**DESCRIPTION OF THE TASK**
Go to the line containing "let? sector_size := ok_or" in the records below and print it and every following line exactly, on through the line containing "Lemma replaced_count pre", then stop.

---- SOURCE MATERIAL

Definition normalize_start_request (request : string) : result string :=
  let? parts := request_parts request in
  let '(method, target, _) := parts in
  if negb (is_start method target) then Ok request
  else
    let? value := request_body request in
    let? input := ok_or (plan_input_of value) ("Invalid installer plan: " +:+ hn_decode_error value) in
    let? plan := InstallerPlan.build_plan input in
    match value with
    | JObject object => rebuild_request request (json_encode (JObject (project_plan plan object)))
    | _ => Err "Installer start request must be a JSON object."
    end.

Definition native_request_from_start (request : string) : result NativeInstallRequest :=
  let? parts := request_parts request in
  let '(method, target, _) := parts in
  guard! negb (is_start method target) else "native request requires POST /api/start";
  let? value := request_body request in
  check! validate_start_acknowledgements value;
  from_http (HR := hn_request) value.

Definition executor_of (request : NativeInstallRequest) : result unit :=
  rmap (λ _, tt) (from_request (HB := hn_build) request).

(** ** Read-only routes *)

Definition add_display_sizes (v : json) : json :=
  match v with
  | JArray items =>
      JArray ((λ item, match field as_u64 "size_bytes" item with
                       | Some size => jset "size" (JString (hn_display size)) item
                       | None => item
                       end) <$> items)
  | _ => v
  end.

(** The three moments of [cached_disk_scan]: the lookup, the probe, and the
    insertion, between which other requests run. *)
Definition scan_lookup (disk : string) (s : JState) : option (string * Z) :=
  match js_scans s !! disk with
  | Some (at_, scan) => if sat_sub64 hn_now at_ <? STORAGE_PROBE_TTL then Some scan else None
  | None => None
  end.
Definition scan_probe (evs : list CommitEvent) (disk : string) : result (string * Z) :=
  let? snapshot := command_output evs "/usr/bin/lsblk" (storage_lsblk_args (Some disk)) in
  let? size := command_output evs "/usr/bin/blockdev" ["--getss"; disk] in
  let? sector_size := ok_or (parse_u64 (trim size)) "blockdev returned an invalid sector size" in
  Ok (snapshot, sector_size).
Definition scan_insert (disk : string) (scan : string * Z) (s : JState) : JState :=
  set_scans (<[disk := (hn_stored, scan)]> (js_scans s)) s.

Definition cached_disk_scan (disk : string) (s : JState) : result (string * Z) * JState :=
  match scan_lookup disk s with
  | Some scan => (Ok scan, s)
  | None =>
      match scan_probe (js_log s) disk with
      | Ok scan => (Ok scan, scan_insert disk scan s)
      | Err e => (Err e, s)
      end
  end.
Lemma replaced_count pre p :
  last_or p pre = prev → open_here prev (mt +:+ g +:+ v +:+ b) = true →
  (open_count p (pre +:+ mt +:+ g +:+ REDACTED +:+ b) < open_count p (pre +:+ mt +:+ g +:+ v +:+ b))%nat.
Proof.
  intros Hlast Hopen. destruct op_words as [Hne Hw]. revert p Hlast. induction pre as [|c pre IH]; intros p Hlast.
  - cbn in Hlast. subst p. rewrite !append_nil_l. pose proof closed_here as Hc. pose proof count_behind as Hcb. clear Ho.
    destruct mt as [|c mt']; [done|].
    rewrite !append_cons in *. cbn [open_count]. rewrite Hopen, Hc. cbn in Hw. apply andb_true_iff in Hw as [Hwc Hw].
    rewrite !(open_count_word c mt') by done. specialize (Hcb (last_or (Some c) mt')). lia.
  - rewrite <-(last_or_cons p) in Hlast. specialize (IH (Some c) Hlast).
    assert (open_here p (String c pre +:+ mt +:+ g +:+ REDACTED +:+ b) = true →
            open_here p (String c pre +:+ mt +:+ g +:+ v +:+ b) = true) as Hh.
    { rewrite !open_here_true. intros (m0 & Hm0 & Hf). exists m0. split; [done|].
      apply closed_before; [done| |done|done]. pose proof (op_prev _ _ _ _ _ _ _ Ho) as Hp.
      rewrite <-Hlast, (last_or_cons None) in Hp. unfold last_or in Hp. by rewrite last_char_cons in *. }
    rewrite !append_cons in *. cbn [open_count]. destruct (open_here p _); [rewrite Hh by done; lia|]. destruct (open_here _ _); lia.
Qed.
End replace.

(** * The search *)

Lemma sdrop_lower k s : sdrop k (to_ascii_lowercase s) = to_ascii_lowercase (sdrop k s).
Proof. revert k. induction s as [|c s IH]; intros [|k]; cbn; try done. Qed.

Lemma position_of_first p s n i : position_of p s = Some n → (i < n)%nat → starts_with p (sdrop i s) = false.
Proof.
  revert n i. induction s as [|c s IH]; intros n i; cbn [position_of]; destruct (starts_with p _) eqn:E.
  1,3: intros [= <-]; lia.
  - done.
  - destruct (position_of p s) as [k|] eqn:Ek; [|done]. intros [= <-] Hi. destruct i as [|i]; [done|]. cbn [sdrop].
    apply (IH k i eq_refl). lia.
Qed.

Lemma position_of_none p s i : p ≠ EmptyString → position_of p s = None → starts_with p (sdrop i s) = false.
Proof.
  intros Hp. revert i. induction s as [|c s IH]; intros i; cbn [position_of]; destruct (starts_with p _) eqn:E; try done.
  - intros _. destruct p; [done|]. by destruct i.
  - destruct (position_of p s) eqn:Ep; [done|]. intros _. destruct i as [|i]; [done|]. cbn [sdrop]. by apply IH.
Qed.

(** The next occurrence of a name. *)
Lemma occurrence m rest k :
  position_of m (to_ascii_lowercase rest) = Some k →
  ∃ a mt after, rest = a +:+ mt +:+ after ∧ String.length a = k ∧ to_ascii_lowercase mt = m
    ∧ stake k rest = a ∧ stake (String.length m) (sdrop k rest) = mt ∧ sdrop (String.length m) (sdrop k rest) = after
    ∧ ∀ x s, rest = x +:+ s → (String.length x < k)%nat → starts_with m (to_ascii_lowercase s) = false.
Proof.
  intros H. destruct (position_of_Some _ _ _ H) as (x & y & E & Hx).
  assert (k + String.length m <= String.length rest)%nat as Hl.
  { rewrite <-(lower_length rest), E, !slen_append. lia. }
  destruct (split_at k rest) as (a & r & -> & Ha); [lia|]. rewrite slen_append in Hl.
  destruct (split_at (String.length m) r) as (mt & after & -> & Hm); [lia|].
  rewrite !lower_app in E. apply append_eq_length in E as [_ E]; [|by rewrite lower_length, Ha].
  apply append_eq_length in E as [E _]; [|by rewrite lower_length]. exists a, mt, after.
  rewrite <-Ha, !stake_len, !sdrop_len, <-Hm, stake_len, sdrop_len. split_and!; try done.
  intros z s Ez Hz. pose proof (position_of_first _ _ _ (String.length z) H) as Hf. rewrite sdrop_lower, Ez, sdrop_len in Hf.
  apply Hf. lia.
Qed.

Lemma marked_no_start m prev s : starts_with m (to_ascii_lowercase s) = false → marked m prev s = false.
Proof. intros H. unfold marked. by rewrite H. Qed.

(** The conditions of [scan] at an occurrence say whether its field is open. *)
Lemma field_at m start mt after :
  to_ascii_lowercase mt = m →
  open_field m (last_char start) (mt +:+ after)
  = negb (negb (boundary (last_char (to_ascii_lowercase start))) || negb (boundary (head_char (to_ascii_lowercase after))))
    && open_value after.
Proof.
  intros Hm. rewrite open_field_app by done. f_equal. rewrite last_char_lower, head_char_lower, !boundary_lower.
  unfold marked. rewrite (proj2 (starts_lower m (mt +:+ after))) by eauto. rewrite <-Hm, lower_length, sdrop_len.
  by rewrite negb_orb, !negb_involutive.
Qed.

(** A field that [scan] replaces is open. *)
Lemma scan_Some fuel m pre rest r :
  m ∈ MARKERS → scan fuel m pre rest = Some r →
  ∃ start mt g v b f, pre +:+ rest = start +:+ mt +:+ g +:+ v +:+ b ∧ r = start +:+ mt +:+ g +:+ REDACTED +:+ b
    ∧ opened m (last_char start) mt g v b f ∧ open_here (last_char start) (mt +:+ g +:+ v +:+ b) = true.
Proof.
  intros HM. revert pre rest. induction fuel as [|fuel IH]; intros pre rest; cbn [scan]; [done|].
  destruct (position_of m (to_ascii_lowercase rest)) as [k|] eqn:Ek; [|done].
  destruct (occurrence m rest k Ek) as (a & mt & after & Hrest & Ha & Hm & -> & -> & -> & _).
  assert ((pre +:+ a +:+ mt) +:+ after = pre +:+ rest) as Eline by (by rewrite Hrest, !append_assoc).
  rewrite append_assoc. destruct (_ || _) eqn:Eb.
  { intros H%IH. by rewrite Eline in H. }
  destruct (value_of after) as [[f v0]|] eqn:Ev; [|intros H%IH; by rewrite Eline in H].
  destruct (span f v0) as [v b] eqn:Es. destruct (value_of_inv _ _ _ Ev) as (g & -> & Hgap & Hdel & Hf & Hany).
  destruct (span_spec _ _ _ _ Es) as (-> & Hv & Hbe).
  replace (String.length (g +:+ v +:+ b) - String.length (v +:+ b))%nat with (String.length g)
    by (rewrite !slen_append; lia). rewrite stake_len.
  destruct (is_empty v) eqn:Ee; [intros H%IH; by rewrite Eline in H|]. apply is_empty_false in Ee.
  destruct (String.eqb_spec v REDACTED) as [->|Hr].
  { intros H%IH. rewrite Hrest. rewrite !append_assoc in H. exact H. }
  intros [= <-]. exists (pre +:+ a), mt, g, v, b, f. rewrite Hrest, !append_assoc.
  apply orb_false_iff in Eb as [Eb1 Eb2]. apply negb_false_iff in Eb1, Eb2.
  rewrite last_char_lower, boundary_lower in Eb1. split_and!; [done..|by split|].
  apply open_here_true. exists m. split; [done|]. rewrite field_at by done.
  rewrite last_char_lower, boundary_lower, Eb1, Eb2. cbn [negb orb andb]. unfold open_value. rewrite Ev, Es. cbn [fst].
  apply andb_true_iff. split; [by apply negb_true_iff, is_empty_false|by apply negb_true_iff, String.eqb_neq].
Qed.

(** Closed before, at and inside an occurrence, and behind it: closed. *)
Lemma closed_around m pre a mt after x s :
  m ∈ MARKERS → to_ascii_lowercase mt = m →
  (∀ x s, a +:+ mt +:+ after = x +:+ s → (String.length x < String.length a)%nat → starts_with m (to_ascii_lowercase s) = false) →
  open_field m (last_char (pre +:+ a)) (mt +:+ after) = false →
  (∀ y s, after = y +:+ s → open_field m (last_char (((pre +:+ a) +:+ mt) +:+ y)) s = false) →
  a +:+ mt +:+ after = x +:+ s → open_field m (last_char (pre +:+ x)) s = false.
Proof.
  intros HM Hm Hfirst Hat Hbehind E. destruct (decide (String.length x < String.length a)%nat) as [Hlt|Hge].
  { unfold open_field. by rewrite marked_no_start by eauto. }
  destruct (append_split _ _ _ _ E) as (e & -> & Es); [lia|].
  destruct (decide (String.length mt <= String.length e)%nat) as [Hle|Hgt].
  - destruct (append_split _ _ _ _ Es Hle) as (y & -> & ->). specialize (Hbehind y s eq_refl). by rewrite !append_assoc in *.
  - destruct e as [|c e]; [rewrite append_nil_r, append_nil_l in *; by subst s|].
    symmetry in Es. destruct (append_split _ _ _ _ Es) as (e' & -> & ->); [lia|].
    destruct (marker_words m HM) as [_ Hw]. rewrite <-Hm, str_all_lower_word, str_all_app in Hw.
    apply andb_true_iff in Hw as [Hw _]. unfold open_field. rewrite !last_char_app.
    destruct (last_char (String c e)) as [d|] eqn:El; [|by rewrite last_char_cons in El].
    by rewrite unmarked_inside by (by eapply last_char_all).
Qed.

--------

**TASK OUTPUT**
  let? sector_size := ok_or (parse_u64 (trim size)) "blockdev returned an invalid sector size" in
  Ok (snapshot, sector_size).
Definition scan_insert (disk : string) (scan : string * Z) (s : JState) : JState :=
  set_scans (<[disk := (hn_stored, scan)]> (js_scans s)) s.

Definition cached_disk_scan (disk : string) (s : JState) : result (string * Z) * JState :=
  match scan_lookup disk s with
  | Some scan => (Ok scan, s)
  | None =>
      match scan_probe (js_log s) disk with
      | Ok scan => (Ok scan, scan_insert disk scan s)
      | Err e => (Err e, s)
      end
  end.
Lemma replaced_count pre p :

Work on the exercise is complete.